-- Records provided follows --

(** A call with the enumeration under way. *)
Lemma get_path_item_cursor fuel t A R RD L P i j :
  rep_at t A R RD L P -> (length (a_sels A) < fuel)%nat -> cursor t (a_sels A) L P i j ->
  delivers t A L P (remaining (a_sels A) i j) (get_path_item fuel t).
Proof.
  intros Hrep Hf (l & ps & q & a & ds & Hl & Hps & HSi & Hq & Hj & Ess & Esp).
  pose proof (rep_sels _ _ _ _ _ _ Hrep) as Hs.
  pose proof (lookup_lt_Some _ _ _ HSi) as Hi.
  destruct (sels_lookup _ _ _ _ _ _ _ _ _ Hs HSi)
    as (l' & m & ps' & Hl' & Hps' & Hm & <- & Hd & Hn). simplify_eq.
  destruct (dlist_at _ _ _ _ _ _ Hd Hq) as (v & Hv & Hdv & Hnv).
  unfold get_path_item. destruct (mptable_head t) eqn:Eh.
  2: { destruct L, P, (a_sels A) as [|[? ?] ?]; simpl in Hs; try done. by destruct Hs. }
  rewrite Ess, Esp. destruct fuel as [|fuel]; [lia|]. cbn [get_path_loop].
  rewrite Ess, Esp. cbn [load]. rewrite Hm. cbn [rbind]. rewrite Hv. cbn [rbind].
  rewrite Hnv. unfold remaining. rewrite HSi. destruct (ps !! S j) as [q'|] eqn:Eq'.
  - destruct (dlist_at _ _ _ _ _ _ Hd Eq') as (w & Hw & Hdw & _). cbn [load]. rewrite Hw.
    cbn [rbind]. rewrite (drop_S _ _ _ Hdw).
    replace ((pair (select_addr m) <$> path w :: drop (S (S j)) ds)
        ++ flat (drop (S i) (a_sels A)))
      with ((select_addr m, path w) :: remaining (a_sels A) i (S j))
      by (unfold remaining; by rewrite HSi).
    by eapply deliver_path.
  - assert (drop (S j) ds = []) as ->.
    { apply drop_ge. rewrite <- (dl_length _ _ _ _ _ _ Hd). by apply lookup_ge_None. }
    rewrite Hn. eapply (get_path_loop_fresh t); [done|lia|lia].
Qed.

(** The first call. *)
Lemma get_path_item_idle fuel t A R RD L P :
  rep_at t A R RD L P -> (length (a_sels A) < fuel)%nat -> idle t ->
  delivers t A L P (flat (a_sels A)) (get_path_item fuel t).
Proof.
  intros Hrep Hf [Ess Esp]. pose proof (rep_sels _ _ _ _ _ _ Hrep) as Hs.
  unfold get_path_item. destruct (mptable_head t) eqn:Eh.
  - rewrite Ess, Esp.
    replace (Some p) with (L !! 0%nat).
    + change (flat (a_sels A)) with (flat (drop 0 (a_sels A))).
      eapply get_path_loop_fresh; [done|lia|lia].
    + apply sels_seg in Hs. rewrite (seg_head _ _ _ _ Hs). by destruct L.
  - destruct L, P, (a_sels A) as [|[? ?] ?]; simpl in Hs; try done; [|by destruct Hs..].
    destruct t; simpl in *. by subst.
Qed.

(** ** The ping handler *)

(** The enumeration, idle or under way, has [rest] to come. *)
Definition enum (t : mpRtable) A L P (rest : list (Z * path_info)) : Prop :=
  (idle t /\ rest = flat (a_sels A)) \/
  (exists i j, cursor t (a_sels A) L P i j /\ rest = remaining (a_sels A) i j).

Lemma get_path_item_enum fuel t A R RD L P rest :
  rep_at t A R RD L P -> (length (a_sels A) < fuel)%nat -> enum t A L P rest ->
  delivers t A L P rest (get_path_item fuel t).
Proof.
  intros Hrep Hf [[Hi ->]|(i & j & Hc & ->)];
    [by eapply get_path_item_idle|by eapply get_path_item_cursor].
Qed.

Lemma rep_at_statics t A R RD L P s p :
  rep_at t A R RD L P -> rep_at (set_statics s p t) A R RD L P.
Proof. by intros [Hr Hs Hc Ha Hb]. Qed.

(** The record of a ping sent on a path: its time and the next number. *)
Definition pinged (now : f64) (i : path_info) : path_info :=
  with_ping now (wrap_u32 (ping_seq i + 1)) i.

Definition ping_step (now : f64) (A : spec) (x : Z * path_info) : spec :=
  a_on_sel x.1 (alter_first (same_path (s_intf x.2) (d_intf x.2)) (pinged now)) A.

Lemma alter_first_drop {A} (test : A -> bool) f l j x :
  l !! j = Some x -> test x = true ->
  drop (S j) (alter_first test f l) = drop (S j) l.
Proof.
  revert j. induction l as [|y l IH]; intros [|j]; simpl; try done.
  - intros [= ->] ->. done.
  - intros Hx Ht. destruct (test y); [done|]. simpl. by eapply IH.
Qed.

Lemma on_sel_app a g S1 S2 : on_sel a g (S1 ++ S2) = on_sel a g S1 ++ on_sel a g S2.
Proof. apply map_app. Qed.

(** Recording a ping does not disturb the paths to come. *)
Lemma enum_ping_step now t A L P i j x ds :
  NoDup (map fst (a_sels A)) -> a_sels A !! i = Some (x.1, ds) -> ds !! j = Some x.2 ->
  cursor t (a_sels A) L P i j ->
  cursor t (a_sels (ping_step now A x)) L P i j /\
  remaining (a_sels (ping_step now A x)) i j = remaining (a_sels A) i j.
Proof.
  intros Hnd HS Hds Hc. destruct x as [a p]. simpl in *.
  destruct (list_elem_of_split_length _ _ _ HS) as (S1 & S2 & E & ->).
  rewrite E in Hnd. rewrite map_app in Hnd. cbn [map fst] in Hnd.
  destruct (elem_of_split_NoDup (A:=Z) _ _ _ _ Hnd eq_refl) as [_ Hn2].
  set (g := alter_first (same_path (s_intf p) (d_intf p)) (pinged now)).
  assert (Hi : on_sel a g (a_sels A) !! length S1 = Some (a, g ds)).
  { unfold on_sel. rewrite list_lookup_fmap, HS. simpl. by rewrite Z.eqb_refl. }
  split.
  - destruct Hc as (l & ps & q & b & es & Hl & Hps & HSi & Hq & Hj & Hss & Hsp).
    rewrite HS in HSi. injection HSi as <- <-.
    exists l, ps, q, a, (g ds). split_and!; try done. unfold g. by rewrite length_alter_first.
  - unfold remaining. rewrite Hi, HS. f_equal.
    + f_equal. unfold g. apply alter_first_drop with p; [done|].
      unfold same_path. by rewrite !Z.eqb_refl.
    + f_equal. rewrite E. rewrite on_sel_app. cbn [on_sel map].
      rewrite !(cons_middle _ _ S2), !(cons_middle _ _ (on_sel a g S2)), !(assoc_L (++)).
      rewrite !drop_app_length'; [|rewrite length_app; simpl; unfold on_sel; rewrite ?length_map; lia..].
      by apply on_sel_notin.
Qed.

(** The pings of an enumeration: one per path, numbered from [uid]. *)
Fixpoint pings (now : f64) (a : mpSelect) (uid : Z) (rest : list (Z * path_info))
    : list effect :=
  match rest with
  | [] => []
  | (dest, p) :: rest' =>
      Sched (ping_packet now a dest p (initpkt now (base_ a) uid fresh_headers)) f0
      :: pings now a (wrap_i32 (uid + 1)) rest'
  end.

-- Records provided concluded --

■ Required action ■
Each record above should be given again exactly as it appears.

■ Answer below ■
(** A call with the enumeration under way. *)
Lemma get_path_item_cursor fuel t A R RD L P i j :
  rep_at t A R RD L P -> (length (a_sels A) < fuel)%nat -> cursor t (a_sels A) L P i j ->
  delivers t A L P (remaining (a_sels A) i j) (get_path_item fuel t).
Proof.
  intros Hrep Hf (l & ps & q & a & ds & Hl & Hps & HSi & Hq & Hj & Ess & Esp).
  pose proof (rep_sels _ _ _ _ _ _ Hrep) as Hs.
  pose proof (lookup_lt_Some _ _ _ HSi) as Hi.
  destruct (sels_lookup _ _ _ _ _ _ _ _ _ Hs HSi)
    as (l' & m & ps' & Hl' & Hps' & Hm & <- & Hd & Hn). simplify_eq.
  destruct (dlist_at _ _ _ _ _ _ Hd Hq) as (v & Hv & Hdv & Hnv).
  unfold get_path_item. destruct (mptable_head t) eqn:Eh.
  2: { destruct L, P, (a_sels A) as [|[? ?] ?]; simpl in Hs; try done. by destruct Hs. }
  rewrite Ess, Esp. destruct fuel as [|fuel]; [lia|]. cbn [get_path_loop].
  rewrite Ess, Esp. cbn [load]. rewrite Hm. cbn [rbind]. rewrite Hv. cbn [rbind].
  rewrite Hnv. unfold remaining. rewrite HSi. destruct (ps !! S j) as [q'|] eqn:Eq'.
  - destruct (dlist_at _ _ _ _ _ _ Hd Eq') as (w & Hw & Hdw & _). cbn [load]. rewrite Hw.
    cbn [rbind]. rewrite (drop_S _ _ _ Hdw).
    replace ((pair (select_addr m) <$> path w :: drop (S (S j)) ds)
        ++ flat (drop (S i) (a_sels A)))
      with ((select_addr m, path w) :: remaining (a_sels A) i (S j))
      by (unfold remaining; by rewrite HSi).
    by eapply deliver_path.
  - assert (drop (S j) ds = []) as ->.
    { apply drop_ge. rewrite <- (dl_length _ _ _ _ _ _ Hd). by apply lookup_ge_None. }
    rewrite Hn. eapply (get_path_loop_fresh t); [done|lia|lia].
Qed.

(** The first call. *)
Lemma get_path_item_idle fuel t A R RD L P :
  rep_at t A R RD L P -> (length (a_sels A) < fuel)%nat -> idle t ->
  delivers t A L P (flat (a_sels A)) (get_path_item fuel t).
Proof.
  intros Hrep Hf [Ess Esp]. pose proof (rep_sels _ _ _ _ _ _ Hrep) as Hs.
  unfold get_path_item. destruct (mptable_head t) eqn:Eh.
  - rewrite Ess, Esp.
    replace (Some p) with (L !! 0%nat).
    + change (flat (a_sels A)) with (flat (drop 0 (a_sels A))).
      eapply get_path_loop_fresh; [done|lia|lia].
    + apply sels_seg in Hs. rewrite (seg_head _ _ _ _ Hs). by destruct L.
  - destruct L, P, (a_sels A) as [|[? ?] ?]; simpl in Hs; try done; [|by destruct Hs..].
    destruct t; simpl in *. by subst.
Qed.

(** ** The ping handler *)

(** The enumeration, idle or under way, has [rest] to come. *)
Definition enum (t : mpRtable) A L P (rest : list (Z * path_info)) : Prop :=
  (idle t /\ rest = flat (a_sels A)) \/
  (exists i j, cursor t (a_sels A) L P i j /\ rest = remaining (a_sels A) i j).

Lemma get_path_item_enum fuel t A R RD L P rest :
  rep_at t A R RD L P -> (length (a_sels A) < fuel)%nat -> enum t A L P rest ->
  delivers t A L P rest (get_path_item fuel t).
Proof.
  intros Hrep Hf [[Hi ->]|(i & j & Hc & ->)];
    [by eapply get_path_item_idle|by eapply get_path_item_cursor].
Qed.

Lemma rep_at_statics t A R RD L P s p :
  rep_at t A R RD L P -> rep_at (set_statics s p t) A R RD L P.
Proof. by intros [Hr Hs Hc Ha Hb]. Qed.

(** The record of a ping sent on a path: its time and the next number. *)
Definition pinged (now : f64) (i : path_info) : path_info :=
  with_ping now (wrap_u32 (ping_seq i + 1)) i.

Definition ping_step (now : f64) (A : spec) (x : Z * path_info) : spec :=
  a_on_sel x.1 (alter_first (same_path (s_intf x.2) (d_intf x.2)) (pinged now)) A.

Lemma alter_first_drop {A} (test : A -> bool) f l j x :
  l !! j = Some x -> test x = true ->
  drop (S j) (alter_first test f l) = drop (S j) l.
Proof.
  revert j. induction l as [|y l IH]; intros [|j]; simpl; try done.
  - intros [= ->] ->. done.
  - intros Hx Ht. destruct (test y); [done|]. simpl. by eapply IH.
Qed.

Lemma on_sel_app a g S1 S2 : on_sel a g (S1 ++ S2) = on_sel a g S1 ++ on_sel a g S2.
Proof. apply map_app. Qed.

(** Recording a ping does not disturb the paths to come. *)
Lemma enum_ping_step now t A L P i j x ds :
  NoDup (map fst (a_sels A)) -> a_sels A !! i = Some (x.1, ds) -> ds !! j = Some x.2 ->
  cursor t (a_sels A) L P i j ->
  cursor t (a_sels (ping_step now A x)) L P i j /\
  remaining (a_sels (ping_step now A x)) i j = remaining (a_sels A) i j.
Proof.
  intros Hnd HS Hds Hc. destruct x as [a p]. simpl in *.
  destruct (list_elem_of_split_length _ _ _ HS) as (S1 & S2 & E & ->).
  rewrite E in Hnd. rewrite map_app in Hnd. cbn [map fst] in Hnd.
  destruct (elem_of_split_NoDup (A:=Z) _ _ _ _ Hnd eq_refl) as [_ Hn2].
  set (g := alter_first (same_path (s_intf p) (d_intf p)) (pinged now)).
  assert (Hi : on_sel a g (a_sels A) !! length S1 = Some (a, g ds)).
  { unfold on_sel. rewrite list_lookup_fmap, HS. simpl. by rewrite Z.eqb_refl. }
  split.
  - destruct Hc as (l & ps & q & b & es & Hl & Hps & HSi & Hq & Hj & Hss & Hsp).
    rewrite HS in HSi. injection HSi as <- <-.
    exists l, ps, q, a, (g ds). split_and!; try done. unfold g. by rewrite length_alter_first.
  - unfold remaining. rewrite Hi, HS. f_equal.
    + f_equal. unfold g. apply alter_first_drop with p; [done|].
      unfold same_path. by rewrite !Z.eqb_refl.
    + f_equal. rewrite E. rewrite on_sel_app. cbn [on_sel map].
      rewrite !(cons_middle _ _ S2), !(cons_middle _ _ (on_sel a g S2)), !(assoc_L (++)).
      rewrite !drop_app_length'; [|rewrite length_app; simpl; unfold on_sel; rewrite ?length_map; lia..].
      by apply on_sel_notin.
Qed.

(** The pings of an enumeration: one per path, numbered from [uid]. *)
Fixpoint pings (now : f64) (a : mpSelect) (uid : Z) (rest : list (Z * path_info))
    : list effect :=
  match rest with
  | [] => []
  | (dest, p) :: rest' =>
      Sched (ping_packet now a dest p (initpkt now (base_ a) uid fresh_headers)) f0
      :: pings now a (wrap_i32 (uid + 1)) rest'
  end.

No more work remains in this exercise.